Le premier, le bimensuel édité par le Monde diplomatique, porte le titre fédérateur « Le temps des utopies ». Même si la quasi-totalité des articles ont déjà été publiés dans des éditions précédentes du Monde diplo, ils ont été actualisés et restent malheureusement toujours d’actualité. Ainsi, le thème de l’utopie est lu et analysé au travers de ses différentes facettes : les biotechnologies et les OGM, les solutions d’énergie nouvelle, le projet titanesque et presque relevant de la SF qu’est celui du terraformage de Mars, l’utopie politique. Un article m’a particulièrement touché : « (N)ostalgie est-allemande du communisme », de Peter Linden, Dominique Vidal et Benjamin Wuttke. Comme depuis des années, tous ceux et toutes celles ayant un peu connu le monde derrière le Mur, le sentiment de nostalgie est là.

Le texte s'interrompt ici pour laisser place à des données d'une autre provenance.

(** * YoutubeDownloader: the download scripts and their acquisition logic

    The repository holds three revisions of one Node.js command-line script
    (two in [index.js], one more beside the READMEs).  Each asks for a video
    URL and an output name, opens ONE ytdl-core stream with the fixed options
    [{ quality: 'highestvideo', filter: 'videoandaudio' }] and pipes it into
    [fs.createWriteStream(`${fileName}.mp4`)].

    This development embeds
    - the acquisition decision of the scripts ([Planner]),
    - the destination path ([outputFilePath]),
    - the three scripts as event-driven state machines ([Basic], [Bar],
      [Percent]) over the events their listeners are registered for.

    Numbers are JavaScript numbers in the source.  The byte counters are
    modelled by exact integers; they agree with the doubles of the source as
    long as they stay below 2^53. *)

From Stdlib Require Import ZArith NArith Lia List Bool Ascii String.
From Stdlib.Strings Require Import Byte.
From Stdlib Require Import DecimalString DecimalN DecimalPos.
From stdpp Require Import base option strings gmap.
Import ListNotations.

(** ** Stream catalog *)

(** Modelled from the spec: the stream descriptors are produced by the
    ytdl-core resolver, which is not part of the repository; the record
    follows section 3 of the specification. *)
Record StreamDescriptor : Type := mkStream {
  hasVideo : bool;
  hasAudio : bool;
  container : string;
  resolutionRank : Z;
  audioBitrateRank : Z;
  sizeBytes : option Z
}.

Definition isCombined (s : StreamDescriptor) : bool := hasVideo s && hasAudio s.
Definition isVideoOnly (s : StreamDescriptor) : bool := hasVideo s && negb (hasAudio s).
Definition isAudioOnly (s : StreamDescriptor) : bool := hasAudio s && negb (hasVideo s).
Definition isMp4 (s : StreamDescriptor) : bool := String.eqb (container s) "mp4".

(** The [filter] and [quality] option values: the two the scripts pass
    ([videoandaudio], [highestvideo]) and those the other two selections of
    section 4.1 need. *)
Inductive Filter : Type := videoandaudio | videoonly | audioonly.
Inductive Quality : Type := highestvideo | highestaudio.

Record Options : Type := mkOptions {
  opt_quality : Quality;
  opt_filter : Filter
}.

(** Modelled from the spec: what a [filter] value of ytdl-core (a library
    outside the repository) admits, after the [hasVideo]/[hasAudio]
    conditions of steps 1 to 3 of section 4.1. *)
Definition matchesFilter (f : Filter) (s : StreamDescriptor) : bool :=
  match f with
  | videoandaudio => isCombined s
  | videoonly => isVideoOnly s
  | audioonly => isAudioOnly s
  end.

(** Modelled from the spec: the rank a [quality] value maximises in
    ytdl-core's selection (steps 1 to 3 of section 4.1). *)
Definition rankOf (q : Quality) (s : StreamDescriptor) : Z :=
  match q with
  | highestvideo => resolutionRank s
  | highestaudio => audioBitrateRank s
  end.

(** Modelled from the spec: the order of ytdl-core's selection, higher rank
    first and, for video, container mp4 on equal rank.  [prefers q cur s]
    holds when the candidate [s] replaces the current choice [cur]. *)
Definition prefers (q : Quality) (cur s : StreamDescriptor) : bool :=
  (rankOf q cur <? rankOf q s)%Z
  || ((rankOf q cur =? rankOf q s)%Z
      && match q with
         | highestvideo => negb (isMp4 cur) && isMp4 s
         | highestaudio => false
         end).

(** Modelled from the spec: ytdl-core's scan of the admitted formats for
    the preferred one, starting from [cur]. *)
Fixpoint pickFrom (q : Quality) (cur : StreamDescriptor)
    (l : list StreamDescriptor) : StreamDescriptor :=
  match l with
  | [] => cur
  | s :: l' => pickFrom q (if prefers q cur s then s else cur) l'
  end.

(** Modelled from the spec: ytdl-core's choice among the admitted formats;
    there is none when no format is admitted. *)
Definition pickBest (q : Quality) (l : list StreamDescriptor)
    : option StreamDescriptor :=
  match l with
  | [] => None
  | s :: l' => Some (pickFrom q s l')
  end.

(** Modelled from the spec: the format selection performed inside ytdl-core
    (not under the repository's sources) for a [filter] and a [quality]:
    keep the streams the filter admits and take one of maximal rank, a video
    tie going to container mp4 (steps 1 to 3 of section 4.1).  Among streams
    that tie completely the earliest of the catalog is kept. *)
Definition chooseFormat (formats : list StreamDescriptor) (o : Options)
    : option StreamDescriptor :=
  pickBest (opt_quality o) (List.filter (matchesFilter (opt_filter o)) formats).

Definition bestCombined (c : list StreamDescriptor) : option StreamDescriptor :=
  chooseFormat c (mkOptions highestvideo videoandaudio).
Definition bestVideoOnly (c : list StreamDescriptor) : option StreamDescriptor :=
  chooseFormat c (mkOptions highestvideo videoonly).
Definition bestAudioOnly (c : list StreamDescriptor) : option StreamDescriptor :=
  chooseFormat c (mkOptions highestaudio audioonly).

(** ** Plans *)

(** Modelled from the spec: the plan and error values of section 3 and
    section 7.  The scripts have no such values; a plan stands for the
    streams they open, the error for ytdl-core finding no format. *)
Inductive AcquisitionPlan : Type :=
  | Combined (stream : StreamDescriptor)
  | Split (videoStream audioStream : StreamDescriptor).

Inductive PlanError : Type := NoStreamAvailable.

Inductive result (A : Type) : Type :=
  | Ok (a : A)
  | Err (e : PlanError).
Arguments Ok {A} a.
Arguments Err {A} e.

Definition planStreams (p : AcquisitionPlan) : list StreamDescriptor :=
  match p with
  | Combined s => [s]
  | Split v a => [v; a]
  end.

Module Planner.

(** The options object literal passed to [ytdl] by every revision of the
    script. *)
Definition ytdlOptions : Options :=
  {| opt_quality := highestvideo; opt_filter := videoandaudio |}.

(** [ytdl(videoUrl, options)]: the single stream the library opens for the
    catalog it resolved from [videoUrl]; when no format passes the selection
    the library delivers no stream. *)
Definition ytdl (catalog : list StreamDescriptor) (o : Options)
    : result StreamDescriptor :=
  match chooseFormat catalog o with
  | Some s => Ok s
  | None => Err NoStreamAvailable
  end.

(** The acquisition decision of the scripts.  The scripts take no capability
    flag and contain no merge step: whatever [mergeToolAvailable] is, they
    open the one stream selected by [ytdlOptions] and write it to the one
    destination file. *)
Definition plan (catalog : list StreamDescriptor) (mergeToolAvailable : bool)
    : result AcquisitionPlan :=
  match ytdl catalog ytdlOptions with
  | Ok s => Ok (Combined s)
  | Err e => Err e
  end.

(** The condition of step 4 of section 4.1, in the specification's words. *)
Definition splitQualifies (catalog : list StreamDescriptor)
    (mergeToolAvailable : bool) : bool :=
  mergeToolAvailable
  && match bestVideoOnly catalog, bestAudioOnly catalog with
     | Some v, Some _ =>
         match bestCombined catalog with
         | None => true
         | Some b => (resolutionRank b <? resolutionRank v)%Z
         end
     | _, _ => false
     end.

(** The planner as section 4.1 of the specification words it (steps 4 to 6);
    kept beside [plan] to compare the two. *)
Definition planSpec (catalog : list StreamDescriptor) (mergeToolAvailable : bool)
    : result AcquisitionPlan :=
  if splitQualifies catalog mergeToolAvailable then
    match bestVideoOnly catalog, bestAudioOnly catalog with
    | Some v, Some a => Ok (Split v a)
    | _, _ => Err NoStreamAvailable
    end
  else
    match bestCombined catalog with
    | Some b => Ok (Combined b)
    | None => Err NoStreamAvailable
    end.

La fin de l’article cite ce passage de Bertolt Brecht que je trouve correspondant parfaitement à ce que beaucoup peuvent ressentir :
Je suis assis au bord de la route
Le chauffeur change une roue
Je ne me sens pas bien là d’où je viens
Je ne me sens pas bien là où je vais
Pourquoi est-ce que j’observe le changement de roue
Avec impatience ?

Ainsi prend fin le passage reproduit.